Activation of transcription factor CREB mediates the upregulation of nNOS and fosB genes in morphine-dependent SK-N-SH cells

Objective To investigate the mechanisms of morphine-dependent SK-N-SH cells in the regulation of the expressions of neuronal nitric oxide synthase (nNOS) and fosB genes. Methods Morphine-dependent and naloxone-precipitated cellular model systems were established. A synthetic single-stranded phosphorothioate oligodeoxynucleotide composed of the cAMP response element (CRE) sequence was used as CRE-transcription factor decoy oligodeoxynucleotide (CRE-decoy ODN) and was added to the culture medium.
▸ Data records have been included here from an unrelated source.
(** What [evict] does, in terms of the queues. *)
Lemma evict_spec self counts :
  ctrl_ok self -> length counts = length (_policies self) ->
  (exists ret self', evict self counts = (Ok ret, self') /\ ctrl_ok self' /\ length ret = length counts
     /\ _cache_level self' = _cache_level self /\ _life_cycle_grouping self' = _life_cycle_grouping self
     /\ length (_policies self') = length (_policies self)
     /\ forall g c d, counts !! g = Some c -> _policies self !! g = Some d ->
          c <= len (front d) /\ exists row d', ret !! g = Some row /\ _policies self' !! g = Some d'
            /\ popped d row d' /\ len row = Z.max 0 c)
  \/ (exists e g c d, evict self counts = (Err e, self) /\ counts !! g = Some c
        /\ _policies self !! g = Some d /\ eviction_fails e c d).
Proof.
  intros Hok Hlen. unfold evict.
  destruct (evict_groups_spec self counts 0 (replicate (length (_policies self)) []) self) as
    (e & ret & self' & m & He & Hinv & _ & Hres); [by apply ev_inv_init|lia|].
  change (Z.of_nat 0) with 0 in He. rewrite He. destruct (e_len _ _ _ _ Hinv) as [Hl1 Hl2]. destruct e as [e|].
  - right. rewrite (e_undo _ _ _ _ Hinv). destruct Hres as (g & c & d & Hc & Hd & Hf).
    exists e, g, c, d. done.
  - left.
    assert (forallb (fun p => cache_level p =? _cache_level self') (concat ret) = true) as ->.
    { apply forallb_forall. intros p Hp. apply in_concat in Hp as (row & Hr & Hp).
      apply list_elem_of_In, list_elem_of_lookup in Hr as [g Hr]. pose proof (lookup_lt_Some _ _ _ Hr).
      destruct (lookup_lt_is_Some_2 (_policies self) g) as [d Hd]; [lia|].
      destruct (lookup_lt_is_Some_2 (_policies self') g) as [d' Hd']; [lia|].
      pose proof (popped_iter _ _ _ (e_popped _ _ _ _ Hinv g _ _ _ Hd Hr Hd')) as Hit.
      apply list_elem_of_In in Hp. assert (Hpd : p ∈ policy_iter d) by (rewrite Hit; set_solver).
      apply in_iter in Hpd as (k & q & Hkq & Hpq). destruct (c_place _ Hok _ _ _ _ _ Hd Hkq Hpq) as (_ & _ & Hl).
      rewrite (e_level _ _ _ _ Hinv). by apply Z.eqb_eq. }
    exists ret, self'. split; [done|]. split; [apply Hinv|]. split; [lia|]. split; [apply Hinv|].
    split; [apply Hinv|]. split; [lia|]. intros g c d Hc Hd.
    pose proof (lookup_lt_Some _ _ _ Hd). destruct (lookup_lt_is_Some_2 ret g) as [row Hr]; [lia|].
    destruct (lookup_lt_is_Some_2 (_policies self') g) as [d' Hd']; [lia|].
    destruct (Hres g c row d Hc Hr Hd) as [Hlr Hcf]. split; [done|]. exists row, d'.
    split; [done|]. split; [done|]. split; [|done]. exact (e_popped _ _ _ _ Hinv g _ _ _ Hd Hr Hd').
Qed.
The effects of CRE-decoy ODN on the DNA-binding activity of CREB and the expressions of nNOS and fosB genes in morphine-dependent and naloxone-precipitated SK-N-SH cells were detected by electrophoresis mobility shift assay (EMSA) and RT-PCR, respectively. Results Morphine dependence and naloxone-precipitated withdrawal significantly activated the DNA-binding activity of CREB and the expressions of nNOS and fosB genes. CRE-decoy ODN could penetrate into cells and specifically and stably downregulate these indexes. Conclusion The activation of transcription factor CREB can mediate the upregulation of the expressions of nNOS and fosB genes in morphine-dependent SK-N-SH cells.